Ever since last year's complaints about working hours in banking from Goldman Sachs juniors ground down by 100-hour weeks, the presumption has been that working 100 hours a week is common in finance.

It's not. The only people who work 100-hour weeks are in the investment banking division - and typically in M&A specifically. There are other jobs, like sales and trading, where you earn more and work less. 

Even in M&A, though, you won't work 100-hour weeks all the time. As a junior banker pointed out on Reddit last year, hours can vary from 60 a week to 105. Now, one former JPMorgan analyst has explained the main reason for the flex.

Ben Chon was an investment banking analyst at JPMorgan in San Francisco for nearly three years until 2018 when his mother's degenerative illness prompted him to rethink his life and quit.
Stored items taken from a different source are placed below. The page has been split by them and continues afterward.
(** * Session manager of the Gemini web server: the streaming turn loop

    A shallow embedding of [SessionManager] (the web server's [session.ts]):
    the observer-facing event transform, the model fallback policy, the
    turn loop of [sendMessage], the scheduler callbacks of
    [executeToolsWithScheduler], and the two commands [confirmTool] and
    [cancelCurrentRequest].

    The program is asynchronous JavaScript.  It is embedded with explicit
    state passing: every operation takes the state of the manager (together
    with the heap of abort controllers) and returns the new state, the list
    of observable actions it performed, in order, and how it completed.
    The collaborators that are not part of the repository (the model
    session behind [client.sendMessageStream], the [CoreToolScheduler], the
    set-up of a new [Config] by [initialize] and [refreshAuth], and the
    websocket handler that calls [confirmTool], [cancelCurrentRequest] and
    [closeSession] while a turn is suspended) are an arbitrary environment.
    Logging and the random prompt id do not influence control flow and are
    left out. *)

From stdpp Require Import base list gmap strings.

Open Scope string_scope.
Open Scope list_scope.

(** ** JavaScript strings and thrown values *)

Module Js.

(** [haystack.includes(needle)] *)
Fixpoint includes (needle haystack : string) : bool :=
  String.prefix needle haystack
  || match haystack with
     | EmptyString => false
     | String _ rest => includes needle rest
     end.

(** [parts.join(sep)] *)
Fixpoint join (sep : string) (parts : list string) : string :=
  match parts with
  | [] => ""
  | [p] => p
  | p :: rest => p +:+ sep +:+ join sep rest
  end.

(** The line feed of a template literal. *)
Definition nl : string := String (Ascii.ascii_of_nat 10) EmptyString.

(** What a [throw] or a promise rejection carries: an [Error] instance
    with its [name] and [message], or any other value, of which only the
    result of [String(value)] matters. *)
Inductive Thrown :=
| ErrorObject (name message : string)
| OtherValue (asString : string).

(** [String(error)]; for an [Error] this is [Error.prototype.toString]. *)
Definition toString (error : Thrown) : string :=
  match error with
  | ErrorObject name message =>
      if String.eqb name "" then message
      else if String.eqb message "" then name
      else name +:+ ": " +:+ message
  | OtherValue s => s
  end.

(** [error instanceof Error ? error.message : fallback] *)
Definition messageOr (fallback : string) (error : Thrown) : string :=
  match error with
  | ErrorObject _ message => message
  | OtherValue _ => fallback
  end.

(** Assigning a property of [null]. *)
Definition TypeError_null : Thrown :=
  ErrorObject "TypeError" "Cannot set properties of null (setting 'abortController')".

Definition TypeError_config : Thrown :=
  ErrorObject "TypeError" "Cannot set properties of null (setting 'config')".

(** [String(obj)] for a plain object. *)
Definition objectObject : string := "[object Object]".

End Js.

(** ** Data of the collaborators *)

(** [Record<string, unknown>]: an opaque bag of arguments. *)
Definition Args := list (string * string).

(** [ToolCallRequestInfo] *)
Record ToolCallRequestInfo := {
  callId : string;
  name : string;
  args : Args;
}.

(** [Part] of the model-facing protocol.  The loop builds text parts and
    function responses; everything else is passed through unread. *)
Inductive Part :=
| TextPart (text : string)
| FunctionResponsePart (fname : string) (response : list (string * string))
| OpaquePart (payload : string).

(** [ToolCallConfirmationDetails]: the loop reads [type], [fileName] (of an
    edit) and [onConfirm], a closure of the scheduler which is identified
    here by a handle. *)
Record ToolCallConfirmationDetails := {
  dtype : string;
  fileName : option string;
  onConfirm : string;
}.

(** [ToolCallResponseInfo], read through [any]: besides the response parts
    the handlers probe [resultDisplay], [result] and [output], and fall back
    to [JSON.stringify(resp)], whose result is carried in [stringified]. *)
Record ToolCallResponseInfo := {
  responseParts : list Part;
  resultDisplay : option string;
  result : option string;
  output : option string;
  stringified : string;
}.

(** [StructuredError] of an error event. *)
Record StructuredError := {
  message : string;
  httpStatus : option nat;
}.

(** [ServerGeminiStreamEvent], by its [type] tag.  The source dispatches on
    seven tags; every other tag of [GeminiEventType] is [OtherEvent]. *)
Inductive ServerGeminiStreamEvent :=
| Content (value : option string)
| Thought (subject description : string)
| ToolCallRequest (value : ToolCallRequestInfo)
| ToolCallResponse (responseCallId : string) (display : option string)
| ToolCallConfirmation (request : ToolCallRequestInfo)
                       (details : ToolCallConfirmationDetails)
| Error (error : StructuredError)
| ChatCompressed
| OtherEvent (kind : string).

(** The [details] field of a confirmation request is [unknown]: the stream
    transform forwards the scheduler's details as they are, the scheduler
    callback sends a type and a description. *)
Inductive ConfirmDetails :=
| RawDetails (d : ToolCallConfirmationDetails)
| Described (type description : string).

(** [WebStreamEvent] *)
Inductive WebStreamEvent :=
| content (text : string)
| thought (text : string)
| tool_call (toolName : string) (args : Args)
| tool_result (toolName : string) (result : option string)
| tool_confirm_request (toolName : string) (args : Args) (details : ConfirmDetails)
| tool_cancelled (toolName : string)
| chat_compressed
| error (message : string)
| cancelled
| finished.

(** ** The event transform *)

(** [SessionManager.transformEvent] *)
Definition transformEvent (event : ServerGeminiStreamEvent) : option WebStreamEvent :=
  match event with
  | Content value => Some (content (default "" value))
  | Thought subject description => Some (thought (subject +:+ ": " +:+ description))
  | ToolCallRequest value => Some (tool_call (name value) (args value))
  | ToolCallResponse cid display => Some (tool_result cid display)
  | ToolCallConfirmation request details =>
      Some (tool_confirm_request (name request) (args request) (RawDetails details))
  | Error err => Some (error (message err))
  | ChatCompressed => Some chat_compressed
  | OtherEvent _ => None
  end.

(** ** Session state *)

(** The part of [Config] the loop depends on: the parameters it was built
    from. *)
Record Config := {
  sessionId : string;
  cwd : string;
  model : string;
}.

(** [WebSession].  [abortController] holds a reference into the heap of
    abort controllers of [World]. *)
Record WebSession := {
  id : string;
  projectPath : string;
  config : Config;
  abortController : option nat;
  currentModelIndex : nat;
}.
(** * BusTub buffer pool core: LRU-K replacer, buffer pool manager, page guards

    A shallow embedding of
      - src/buffer/lru_k_replacer.cpp
      - src/buffer/buffer_pool_manager.cpp
      - src/storage/page/page_guard.cpp
    together with the properties of these three components.

    Conventions.
      - [size_t] values are integers in [0, 2^64); [static_cast<size_t>] of a
        signed value is reduction modulo 2^64.
      - [frame_id_t] and [page_id_t] are signed 32-bit integers, held in [Z].
      - A C++ member function that mutates its object is a function from the
        object's state to the new state and an [outcome]: a returned value, a
        thrown exception, or undefined behaviour (out-of-bounds index into
        [pages_], dangling pointer, overflow of the [int] pin count,
        unlocking a latch that is not held).
      - The mutexes ([latch_]) serialise the member functions; every function
        is modelled as one atomic step.
      - The headers (lru_k_replacer.h, buffer_pool_manager.h, page.h,
        page_guard.h, config.h, disk_manager.h) are not part of the sources:
        what the functions need from them is modelled from the
        specification, each such definition saying so. *)

From stdpp Require Import base gmap list strings sorting.
From Stdlib Require Import ZArith Lia Strings.Byte.

Local Open Scope Z_scope.

(** ** Outcomes of a call *)

Inductive exn : Type :=
| ExecutionException (what : string).
Lemma assigned_counts_witness :
  let c := Examples.collection (Some 0)
             [("a"%string, [0; 1 # 2; 0]); ("b"%string, [1 # 2; 1 # 4])] in
  ∃ r w M c1,
    Examples.run_uniquify c (1 # 10) = Ok (r, w)
    ∧ w = []
    ∧ LER Examples.dist (order := insertion_order) c (1 # 10) = (Ok M, c1).
Proof.
  intros c.
  assert (Hnd : NoDup (gbs c).*1)
    by (refine (bool_decide_unpack _ _); vm_compute; exact I).
  assert (Hsent : seed_key.1 ∉ (gbs c).*1)
    by (refine (bool_decide_unpack _ _); vm_compute; exact I).
  destruct (assigned_counts Examples.dist (order := insertion_order)
              c (1 # 10) 0 eq_refl Hnd Hsent eq_refl dist_refl
              (collection_trimmed _ _) eq_refl eq_refl) as [Htot Hok].
  destruct (Htot ltac:(discriminate)) as (r & w & Hrun).
  destruct (Hok r w Hrun) as (Hw & c1 & M & _ & _ & HLER).
  exists r, w, M. eexists. split; [exact Hrun|]. split; [exact Hw|].
  exact HLER.
Defined.

(** ** Two thresholds *)

Section Thresholds.
Context {vec : Type} (soap_S : vec → vec → Q) {order : DictOrder}.

Lemma row_matches_antitone (Pv : vec) (eps1 eps2 : Q) (U : list (key * vec)) :
  eps1 <= eps2 →
  row_matches soap_S Pv eps2 U = false → row_matches soap_S Pv eps1 U = false.
Proof.
  intros Hle H2. apply row_matches_false. apply row_matches_false in H2.
  eapply Forall_impl; [exact H2|]. simpl. intros e He.
  exact (Qle_trans _ _ _ Hle He).
Qed.

Lemma fold_insert_collapse (eps : Q) (sd : vec) (U l : list (key * vec)) :
  Forall (λ a, soap_S a.2 sd < eps) l →
  foldl (insert_if_new soap_S eps) ((seed_key, sd) :: U) l
  = (seed_key, sd) :: U.
Proof.
  induction l as [|a l IH]; intros Hall; [reflexivity|].
  apply Forall_cons in Hall as [Ha Hall]. simpl.
  unfold insert_if_new at 2. rewrite bool_decide_eq_false_2; [exact (IH Hall)|].
  intros HF. apply Forall_cons in HF as [Hge _]. simpl in Hge.
  exact (Qlt_not_le _ _ Ha Hge).
Qed.

Lemma atoms_rows (g : list (string * Sample vec)) (a : key * vec) :
  a ∈ atoms g → ∃ gs, gs ∈ g ∧ a.2 ∈ P gs.2.
Proof.
  unfold atoms. intros Hin.
  apply list_elem_of_In, in_flat_map in Hin as (gs & Hgs & Ha).
  apply list_elem_of_In in Hgs, Ha.
  apply list_elem_of_fmap in Ha as ([i Pv] & -> & Hi).
  exists gs. split; [exact Hgs|]. simpl.
  apply list_elem_of_lookup in Hi as [j Hj].
  apply enumerate_from_lookup_inv in Hj as [_ Hj].
  apply list_elem_of_lookup. eauto.
Qed.

(** C9 as the code has it, for thresholds [eps1 <= eps2]: against one
    catalogue, a row that the extraction inserts at [eps2] is inserted at
    [eps1] as well; and when every row is within [eps2] of the seed, so that
    the catalogue collapses to the seed entry, a run at a positive [eps1]
    has at least as many surviving entries as the run at [eps2]. *)
Theorem survivors_antitone_cases (c : Collection vec) (eps1 eps2 : Q)
    (sd : vec) :
  eps1 <= eps2 →
  (∀ Pv U, row_matches soap_S Pv eps2 U = false →
           row_matches soap_S Pv eps1 U = false)
  ∧ (seed c = Some sd →
     NoDup (gbs c).*1 → seed_key.1 ∉ (gbs c).*1 →
     0 < eps1 → (∀ v, soap_S v v == 0) →
     (∀ gs Pv, gs ∈ gbs c → Pv ∈ P gs.2 → soap_S Pv sd < eps2) →
     ∀ r1 w1 r2 w2,
       uniquify soap_S c eps1 = Ok (r1, w1) →
       uniquify soap_S c eps2 = Ok (r2, w2) →
       (length (r_U r2) <= length (r_U r1))%nat).
Proof.
  intros Hle. split.
  { intros Pv U. apply row_matches_antitone, Hle. }
  intros Hseed Hnd Hsent Hpos Hrefl Hnear r1 w1 r2 w2 Hu1 Hu2.
  destruct (finalized_catalogue soap_S c eps2 sd r2 w2 Hseed Hu2)
    as (used & U2 & Hcl & HU2 & _ & Hperm & _).
  assert (Hone : (length (r_U r2) <= 1)%nat).
  { rewrite Hperm, HU2.
    rewrite (extraction_extract_rule soap_S sd (gbs c) eps2 Hnd Hsent).
    unfold extract_rule. rewrite fold_insert_collapse.
    - etransitivity; [apply length_filter|]. reflexivity.
    - apply Forall_forall. intros a Ha.
      apply atoms_rows in Ha as (gs & Hgs & HPv). exact (Hnear gs _ Hgs HPv). }
  destruct (r_U r2) as [|[u v] U'] eqn:HrU; [simpl; lia|].
  assert (Hu : u ∈ Dict.keys (r_U r2)).
  { rewrite HrU. simpl. apply list_elem_of_here. }
  destruct (survivors_keys soap_S c eps2 sd r2 w2 Hseed Hu2)
    as (used' & Hcl' & _ & Hkeys).
  destruct (classification_Ok soap_S _ _ _ _ _ _ Hnd Hcl')
    as (Hk & Hused & Hres & _).
  apply (Hkeys Hk), Hused in Hu as (gs & L & Hgs & HL & Hmem).
  destruct (Hres gs Hgs) as (L' & HL' & _ & Hm & _).
  assert (L' = L) as -> by congruence.
  destruct (members L u) as [|x xs] eqn:Hx; [contradiction|].
  destruct (Hm u x) as (_ & _ & Hlt); [rewrite Hx; apply list_elem_of_here|].
  destruct (every_atom_assigned soap_S c eps1 sd r1 w1
              Hseed Hnd Hsent Hpos Hrefl Hu1) as (_ & _ & Hres1).
  destruct (Hres1 gs Hgs) as (L1 & _ & _ & Hm1 & Hc1).
  destruct (Hc1 x.2 Hlt) as [u1 Hu1'].
  destruct (Hm1 u1 _ Hu1') as [Hin _].
  simpl in Hone.
  destruct (r_U r1); [inversion Hin|]. simpl. lia.
Qed.
End Thresholds.
(** C8, the claim as stated fails at the root: the node of the empty path
    holds a payload that [findSubstr] does not yield. *)
Lemma findSubstr_skips_root :
  get (set empty "" 7) "" = Some 7 ∧ nonZero 7 = true ∧
  findSubstr nonZero (set empty "" 7) "" = [].
Proof. vm_compute. auto. Qed.

(** A payload that is falsy in the source language is stored and returned
    by [get], and skipped by [findSubstr]. *)
Lemma findSubstr_skips_falsy :
  get (set empty "/a" 0) "/a" = Some 0 ∧ findSubstr nonZero (set empty "/a" 0) "/a" = [].
Proof. vm_compute. auto. Qed.

Lemma findSubstr_payloads_witness :
  findSubstr nonZero sampleTrie "/Users/name/Desktop/test-ts/package.json" = [4; 3; 2; 1].
Proof.
  destruct (findSubstr_payloads nonZero sampleTrie "/Users/name/Desktop/test-ts/package.json") as [-> _].
  - intros q d Hq. vm_compute in Hq.
    repeat (apply elem_of_cons in Hq as [->|Hq]; [vm_compute; by intros [= <-]|]).
    by apply elem_of_nil in Hq.
  - vm_compute. reflexivity.
Defined.

End PathTrieFacts.

Module SearchFacts.
Import Search.

Implicit Types (σ : list FolderMatch) (h : TextSearchHeading) (l o : loc).
Implicit Types (f : FolderMatch → FolderMatch) (targets : list loc).

(** *** The store *)

Lemma resourceAt_lt σ l x : resourceAt σ l = Some x → l < length σ.
Proof.
  unfold resourceAt. destruct (σ !! l) eqn:Hl; [|done].
  intros _. by eapply lookup_lt_Some.
Qed.

Lemma resourceAt_is_Some σ l : l < length σ → is_Some (resourceAt σ l).
Proof.
  intros Hl. unfold resourceAt.
  destruct (lookup_lt_is_Some_2 σ l Hl) as [fm ->]. by eexists.
Qed.

Lemma evolves_length σ σ' : evolves σ σ' → length σ ≤ length σ'.
Proof.
  intros Hev. destruct (decide (length σ ≤ length σ')) as [|Hgt]; [done|].
  assert (Hl : length σ' < length σ) by lia.
  specialize (Hev _ Hl). destruct (resourceAt_is_Some σ _ Hl) as [x Hx].
  rewrite Hx in Hev. apply resourceAt_lt in Hev. lia.
Qed.

Lemma evolves_refl σ : evolves σ σ.
Proof. by intros l _. Qed.

Lemma evolves_trans σ1 σ2 σ3 : evolves σ1 σ2 → evolves σ2 σ3 → evolves σ1 σ3.
Proof.
  intros H12 H23 l Hl. rewrite H23, H12; [done | done |].
  pose proof (evolves_length _ _ H12). lia.
Qed.

Lemma evolves_app σ new : evolves σ (σ ++ new).
Proof. intros l Hl. unfold resourceAt. by rewrite lookup_app_l. Qed.

Lemma resourceAt_alter f l σ l' :
  keepsResource f → resourceAt (alter f l σ) l' = resourceAt σ l'.
Proof.
  intros Hf. unfold resourceAt. destruct (decide (l = l')) as [->|].
  - rewrite list_lookup_alter_eq. destruct (σ !! l'); simpl; [by rewrite Hf | done].
  - by rewrite list_lookup_alter_ne.
Qed.

Lemma evolves_alter f l σ : keepsResource f → evolves σ (alter f l σ).
Proof. intros Hf l' _. by apply resourceAt_alter. Qed.

Lemma forEach_cons f l targets σ :
  forEach f (l :: targets) σ = forEach f targets (alter f l σ).
Proof. done. Qed.

Lemma forEach_length f targets σ : length (forEach f targets σ) = length σ.
Proof.
  revert σ. induction targets as [|l targets IH]; intros σ; [done|].
  rewrite forEach_cons, IH. apply length_alter.
Qed.

Lemma forEach_lookup f targets σ l :
  forEach f targets σ !! l = Nat.iter (occurrences l targets) f <$> σ !! l.
Proof.
  revert σ. induction targets as [|t targets IH]; intros σ.
  - simpl. by destruct (σ !! l).
  - rewrite forEach_cons, IH. unfold occurrences. rewrite filter_cons.
    destruct (decide (t = l)) as [->|Hne].
    + rewrite list_lookup_alter_eq. destruct (σ !! l); [|done].
      cbn -[Nat.iter]. by rewrite Nat.iter_succ_r.
    + by rewrite list_lookup_alter_ne.
Qed.

Lemma forEach_lookup_notin f targets σ l :
  l ∉ targets → forEach f targets σ !! l = σ !! l.
Proof.
  intros Hl. rewrite forEach_lookup.
  assert (occurrences l targets = 0) as ->.
  { unfold occurrences. induction targets as [|t targets IH]; [done|].
    rewrite filter_cons. apply not_elem_of_cons in Hl as [Hne Hl].
    rewrite decide_False by done. by apply IH. }
  simpl. by destruct (σ !! l).
Qed.

Lemma occurrences_NoDup l targets :
  NoDup targets → l ∈ targets → occurrences l targets = 1.
Proof.
  unfold occurrences. induction 1 as [|t targets Hnotin Hnd IH]; [by intros ?%elem_of_nil|].
  rewrite filter_cons. intros [->|Hin]%elem_of_cons.
  - rewrite decide_True by done. simpl. f_equal.
    clear IH Hnd. induction targets as [|t' targets IH]; [done|].
    apply not_elem_of_cons in Hnotin as [Hne Hnotin].
    rewrite filter_cons, decide_False by done. by apply IH.
  - rewrite decide_False; [by apply IH|]. intros ->. done.
Qed.

Lemma iter_keeps {A} (g : FolderMatch → A) f n fm :
  (∀ fm, g (f fm) = g fm) → g (Nat.iter n f fm) = g fm.
Proof. intros Hg. induction n as [|n IH]; [done|]. simpl. by rewrite Hg. Qed.

Lemma resourceAt_forEach f targets σ l :
  keepsResource f → resourceAt (forEach f targets σ) l = resourceAt σ l.
Proof.
  intros Hf. unfold resourceAt. rewrite forEach_lookup.
  destruct (σ !! l); [|done]. simpl. f_equal. by apply iter_keeps.
Qed.

Lemma evolves_forEach f targets σ : keepsResource f → evolves σ (forEach f targets σ).
Proof. intros Hf l _. by apply resourceAt_forEach. Qed.

Lemma keeps_clearFolder : keepsResource clearFolder.
Proof. done. Qed.
Lemma keeps_disposeFolder : keepsResource disposeFolder.
Proof. done. Qed.
Lemma keeps_setReplacingAll b : keepsResource (setReplacingAll b).
Proof. done. Qed.
Lemma keeps_addFileMatch raw : keepsResource (addFileMatch raw).
Proof. done. Qed.
Lemma keeps_removeFiles ms : keepsResource (removeFiles ms).
Proof. done. Qed.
After backpacking across South America, Asia, and Australia, he's studying for an MBA and running a YouTube channel. 

In a recently posted video, Chon says the catalyst for his 100-hour weeks at JPMorgan was usually the arrival of a live M&A deal. Before a deal came in, his existence sounded rather relaxed: "Until about 6pm I was just chilling, browsing the internet didn't really have that much to do, and then my associate tells me, "Hey our client is going to want to sell part of its business and so it's going to be a live M&A deal, and it's going to be a lot of work in the next few weeks,"" says Chon.

Thereafter, he was eating meals at his desk, working until 3am, correcting presentations to take account of senior bankers' comments in the middle of the night ("turning comments"), and generally working 17-18 hour days. While the deal was live, his only real time off was the short interlude between sending the presentation to senior bankers and them sending the presentation back with their comments and requests for amendments. 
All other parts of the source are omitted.